BTW… I am both a Windows and Mac user, and while at times I do find that Mac people can be a little fanatical, I don’t see it in this thread.
Wow. Slow news day Hadley? Or did you need the page hits to trigger the ad revenue check?
Leaving aside the sheer stupidity of the question and the inevitable answer, if you can bear the searing pain on the retina to read the whole article (not that it’s War & Peace), the point you’re trying to make is what..? That Apple should concentrate on integrated apps that play well with the internet..?
Are you serious? What do you think they’ve been doing since iTools was a free suite? Have you heard of iPhoto? Maybe you’ve tried ordering a photo album with it. It’s easy.
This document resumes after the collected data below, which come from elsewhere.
Definition threat_deny (e : EC) (trustLevel : string) (scan : ThreatScanResult) : M W outcome :=
  t ← now;
  let code := threat_reason (ts_Findings scan) in
  id ← newDecisionID;
  refuse "threat-deny" e
    ((new_record id t VerdictDeny code
        (reason_text code +:+ ": " +:+ dec (ts_FindingCount scan) +:+ " findings (max="
         +:+ ts_MaxSeverity scan +:+ ") from " +:+ trustLevel +:+ " source"))
       <| dr_InputContext := Some {[ContextThreatScan := PolicyContext (Ref scan)]} |>)
    (fun d => _ ← audit_ "THREAT_DENY" d;
              recordBehavioralEvent (principal e) "THREAT_DETECTED"
                ("threat scan: " +:+ dec (ts_FindingCount scan) +:+ " findings")).

(** Every scannable field is scanned; the preferred result is kept. *)
Fixpoint scan_fields (scanner : string -> string -> string -> op Ext ThreatScanResult)
    (channel trustLevel : string) (keys : list string) (e : EC) : M W outcome :=
  match keys with
  | [] => pass e
  | key :: keys =>
      match scannable (context e) key with
      | None => scan_fields scanner channel trustLevel keys e
      | Some text =>
          result ← ext (scanner text channel trustLevel);
          let selected := preferredThreatScanResult (ec_ThreatScanResult e) result in
          let e := e <| ec_ThreatScanResult := Some selected |> in
          if (0 <? ts_FindingCount selected)%Z && IsTainted trustLevel && ContainsHighRiskFindings selected
          then threat_deny e trustLevel selected
          else scan_fields scanner channel trustLevel keys e
      end
  end.

Definition threat_check : Gate := fun e =>
  let '(channel, trustLevel) := trustedInputProvenance (context e) in
  match g_threatScanner g with
  | None => if (0 <? g_semanticEscalationThresholdBP g)%Z then unavailable_scan channel trustLevel e else pass e
  | Some scanner => scan_fields scanner channel trustLevel scan_keys e
  end.

Definition semantic_reason (s : SemanticThreatAssessment) : string :=
  let p := reason_text ReasonSemanticThreatEscalate in
  if negb (sm_Available s) then
    if String.eqb (sm_FailureReason s) semanticScannerMissing
    then p +:+ ": configured semantic scanner is unavailable; failure=" +:+ sm_FailureReason s
    else p +:+ ": configured semantic model is unavailable; failure=" +:+ sm_FailureReason s
         +:+ " model=" +:+ sm_ModelHash s +:+ " expected=" +:+ sm_ExpectedModelHash s
  else if sm_InputTruncated s
  then p +:+ ": input exceeds the deterministic semantic coverage bound; model=" +:+ sm_ModelHash s
  else p +:+ ": semantic score " +:+ dec (sm_MaxBP s) +:+ " bp meets tenant escalation threshold "
       +:+ dec (g_semanticEscalationThresholdBP g) +:+ " bp; model=" +:+ sm_ModelHash s.

Definition semantic_check : Gate := fun e =>
  match ec_ThreatScanResult e with
  | None => pass e
  | Some scan =>
      let e := put ContextThreatScan (PolicyContext (Ref scan)) e in
      let threshold := g_semanticEscalationThresholdBP g in
      match ts_Semantic scan with
      | Some s =>
          if (0 <? threshold)%Z
             && (negb (sm_Available s) || sm_InputTruncated s || (threshold <=? sm_MaxBP s)%Z)
          then
            id ← newDecisionID; t ← now;
            refuse "semantic-escalation" e
              ((new_record id t VerdictEscalate ReasonSemanticThreatEscalate (semantic_reason s))
                 <| dr_InputContext := context e |>)
              (audit_ "SEMANTIC_THREAT_ESCALATE")
          else pass e
      | None => pass e
      end
  end.

(** Gate 5: the delegation session named by the request. *)
Definition delegation_check : Gate := fun e =>
  st ← gets w_delegation;
  match st, as_string (ctx_get (context e) "delegation_session_id") with
  | Some st, Some sessionID =>
      if String.eqb sessionID "" then pass e
      else
        t ← now;
        let invalid what := deny_plain "delegation-invalid" e t ReasonDelegationInvalid
                              ("DELEGATION_INVALID: " +:+ what) no_action in
        match Delegation.Load st sessionID with
        | Fail loadErr => invalid loadErr
        | Ok None => invalid "session not found"
        | Ok (Some session) =>
            let verifier := string_or_empty (ctx_get (context e) "delegation_verifier") in
            match Delegation.ValidateSession (Some session) verifier t (Delegation.IsNonceUsed st) with
            | Fail validErr => invalid validErr
            | Ok _ =>
                if negb (String.eqb (principal e) (Delegation.DelegatePrincipal session)) then
                  deny_plain "delegation-principal-mismatch" e t ReasonDelegationPrincipalMismatch
                    ("DELEGATION_PRINCIPAL_MISMATCH: requesting principal " +:+ goq (principal e)
                     +:+ " does not match delegated principal "
                     +:+ goq (Delegation.DelegatePrincipal session)) (audit_ "DELEGATION_PRINCIPAL_MISMATCH")
                else if negb (String.eqb (resource e) "") && negb (Delegation.IsToolAllowed session (resource e)) then
                  deny_plain "delegation-scope" e t ReasonDelegationScopeViolation
                    ("DELEGATION_SCOPE_VIOLATION: tool " +:+ goq (resource e) +:+ " not in session scope")
                    (audit_ "DELEGATION_SCOPE_DENY")
                else if negb (String.eqb (resource e) "") && negb (String.eqb (action e) "")
                        && negb (Nat.eqb (length (Delegation.Capabilities session)) 0)
                        && negb (Delegation.IsActionAllowed session (resource e) (action e)) then
                  deny_plain "delegation-scope" e t ReasonDelegationScopeViolation
                    ("DELEGATION_SCOPE_VIOLATION: action " +:+ goq (action e) +:+ " on " +:+ goq (resource e)
                     +:+ " not granted") (audit_ "DELEGATION_SCOPE_DENY")
                else
                  _ ← modify (fun w => w <| w_delegation :=
                        Some (Delegation.MarkNonceUsed (Delegation.SessionNonce session) st) |>);
                  pass (put "delegation_delegate" (AString (Delegation.DelegatePrincipal session))
                         (put "delegation_delegator" (AString (Delegation.DelegatorPrincipal session))
                           (put "delegation_validated" (ABool true) e)))
            end
        end
  | _, _ => pass e
  end.

(** Gate 2.5: the active policy decision point. *)
Definition pdp_check : Gate := fun e =>
  match ec_ActivePDP e with
  | None => pass e
  | Some p =>
      t0 ← now;
      r ← ext (pd_Evaluate p (principal e) (action e) (resource e) (context e) t0);
      match r with
      | Fail pdpErr =>
          id ← newDecisionID; t ← now;
          refuse "PDP-error" e
            ((new_record id t VerdictDeny ReasonPDPError (reason_text ReasonPDPError +:+ ": " +:+ pdpErr))
               <| dr_PolicyBackend := pd_Backend p |> <| dr_InputContext := context e |>
               <| dr_EnvFingerprint := g_envFprint g |>) no_action
      | Ok resp =>
          let e := e <| ec_PDPBackend := pd_Backend p |> in
          let e := match ec_ActiveSnapshot e with
                   | None => e <| ec_PDPHash := pd_PolicyHash p |>
                   | Some _ => e
                   end in
          let e := e <| ec_PDPDecisionHash := pr_DecisionHash resp |> in
          if negb (pr_Allow resp) then
            let reasonCode := if String.eqb (pr_ReasonCode resp) "" then reason_text ReasonPDPDeny
                              else pr_ReasonCode resp in
            let escalate := String.eqb reasonCode ReasonApprovalRequired in
            id ← newDecisionID; t ← now;
            refuse (if escalate then "PDP-escalation" else "PDP-deny") e
              ((new_record id t (if escalate then VerdictEscalate else VerdictDeny) reasonCode
                  (reasonCode +:+ " (ref=" +:+ pr_PolicyRef resp +:+ ")"))
                 <| dr_PolicyBackend := ec_PDPBackend e |> <| dr_InputContext := context e |>
                 <| dr_EnvFingerprint := g_envFprint g |> <| dr_PolicyContentHash := ec_PDPHash e |>
                 <| dr_PolicyDecisionHash := ec_PDPDecisionHash e |>)
              (audit_ (if escalate then "PDP_ESCALATE" else "PDP_DENY"))
          else pass (match pd_AuthoritativeAllow p with
                     | Some b => e <| ec_PDPAuthoritativeAllow := b |>
                     | None => e
                     end)
      end
  end.

(** Caller-supplied threat evidence is removed first. *)
Definition drop_threat_evidence : Gate := fun e =>
  pass (e <| ec_Request := (ec_Request e) <| rq_Context := ctx_delete (context e) ContextThreatScan |> |>).

Definition pdp_gate : Gate :=
  then_gate drop_threat_evidence (then_gate isolation_check (then_gate threat_check
    (then_gate semantic_check (then_gate delegation_check pdp_check)))).

(** ** TaintEgressInterceptor *)

Definition egress_check : Gate := fun e =>
  ec ← gets w_egress;
  match ec with
  | None => pass e
  | Some ec =>
      let required := default false (trustedContextBool (context e) ContextEgressDestinationRequired) in
      match trustedContextString (context e) ContextDestination with
      | None =>
          if required then
            t ← now;
            deny_plain "missing-destination" e t ReasonDataEgressBlocked
              "DATA_EGRESS_BLOCKED: MISSING_TRUSTED_DESTINATION"
              (fun _ => recordBehavioralEvent (principal e) "EGRESS_BLOCKED"
                          "egress blocked: missing trusted destination")
          else pass e
      | Some dest =>
          let payloadSize := match as_float (ctx_get (context e) "payload_size") with
                             | Some ps => trunc_int ps | None => 0%Z end in
          t0 ← now;
          let '(ec, result) := EgressChecker.CheckEgress dest "https" payloadSize t0 ec in
          _ ← modify (fun w => w <| w_egress := Some ec |>);
          if EgressChecker.Allowed result then pass e
          else
            t ← now;
            deny_plain "egress-blocked" e t ReasonDataEgressBlocked
              ("DATA_EGRESS_BLOCKED: " +:+ EgressChecker.ReasonCode result)
              (fun _ => recordBehavioralEvent (principal e) "EGRESS_BLOCKED"
                          ("egress blocked: " +:+ EgressChecker.ReasonCode result))
      end
  end.

(** [strings.EqualFold] with "false" also folds the long s. *)
Definition taintEgressEnforcementEnabled : bool :=
  let v := trim_space HELM_TAINT_TRACKING in
  negb (String.eqb v "0" || existsb (String.eqb (to_lower v)) ["false"; "falſe"]).

Definition taint_check (override : bool) : Gate := fun e =>
  let labels := TaintLabelsFromContext (context e) in
  let e := match labels with
           | [] => e
           | _ => put "taint" (AStrings labels) (e <| ec_Tainted := true |>)
           end in
  if taintEgressEnforcementEnabled && taintedEgressDenied override (context e) labels then
    t ← now; id ← newDecisionID;
    refuse "tainted-egress" e
      ((new_record id t VerdictDeny ReasonTaintedEgressDeny
          "TAINTED_DATA_EGRESS_DENY: sensitive taint cannot leave the trust boundary without explicit approval")
         <| dr_InputContext := Some {["taint" := AStrings labels]} |>)
      (fun _ => recordBehavioralEvent (principal e) "EGRESS_BLOCKED" "tainted egress blocked")
  else pass e.

Definition taint_egress_gate (override : bool) : Gate := then_gate egress_check (taint_check override).

(** ** AssumptionFreshnessInterceptor *)

Definition assumptionsFromContext (c : ctx) : res (list ObservedAssumption) :=
  match ctx_lookup c "assumptions" with
  | None | Some ANil => Ok []
  | Some raw =>
      encoded ← wrap_err "encoding assumptions: " (json_of_any raw);
      wrap_err "decoding assumptions: " (decode_assumptions encoded)
  end.

Definition assumption_deny (e : EC) (a : ObservedAssumption) (why : string) : M W outcome :=
  let a := if String.eqb (oa_AssumptionHash a) ""
           then match Seal a with Ok sealed => sealed | Fail _ => a end else a in
  id ← newDecisionID; t ← now;
  refuse "assumption-stale" e
    ((new_record id t VerdictDeny ReasonAssumptionStale ("ERR_ASSUMPTION_STALE: " +:+ why))
       <| dr_InputContext := Some (list_to_map
            [("assumption_hash", AString (oa_AssumptionHash a)); ("assumption_id", AString (oa_AssumptionID a));
             ("plan_hash", AString (planHashFromContext (context e)))]) |>)
    (fun _ => recordBehavioralEvent (principal e) "POLICY_VIOLATE" "assumption stale").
It uses the internet. Perhaps you’ve heard of iTunes. This even goes beyond the computer and it’s OS and connects to a small computer called an iPod that can play music that you can buy from, you’ve guessed it, the internet.
The point is not to say how important the internet is, but to say that Apple apps that use it, just seem to work the way you’d expect them to and have done for years. That’s because of the OS they’re built on. The OS is even more important now than it was before the home computer was connected 24/7 to the internet. Ever heard of Windows viruses..? Just using Firefox won’t save you from them.
And talking of Firefox and the OS, again Apple apps (Safari) just work more intuitively. In Firefox on the Mac, if you open a link in a new tab, the focus goes to that tab. In Safari, the tab opens in the background. Obviously, this is the correct behavior - if I’d wanted to look at the contents of that link right away, I’d have just clicked it to open in my current tab. The fact that I’m opening it in a new tab means I want to have it around to look at later.
The OS matters, it really does.
The internet doesn’t control the aspects of how we interrelate with our computer. If someday it conceivably could, then we can revisit this debate. Even if it ever does, we are nowhere close to that point now. Anyone who has ever studied even basic logic will tell you that this argument was flawed in its concept.
Talk about over-analysis. What a lot of words just to NOT answer the basic question. If you had to choose between internet access on Windows or non-access on OS X, which would you pick?
I do disagree with the notion that the OS is “dead,” but I don’t think that is meant literally (even a dumb terminal would require some kind of OS).
It simply underscores the fact that when the majority of your time on the computer is spent in the browser, the OS becomes less and less important. This is a REALITY, and the choice of these Applematters readers despite their sputtering rage illustrates it perfectly.
And while an XP box with Firefox can still be used to do other things, like Word or Excel or your taxes or Photoshop, an OS X box without internet is much less useful. The issue of virii and all that other stuff is IRRELEVANT. ALL of you would still pick the internet over OS X despite trojans, virii, and spyware.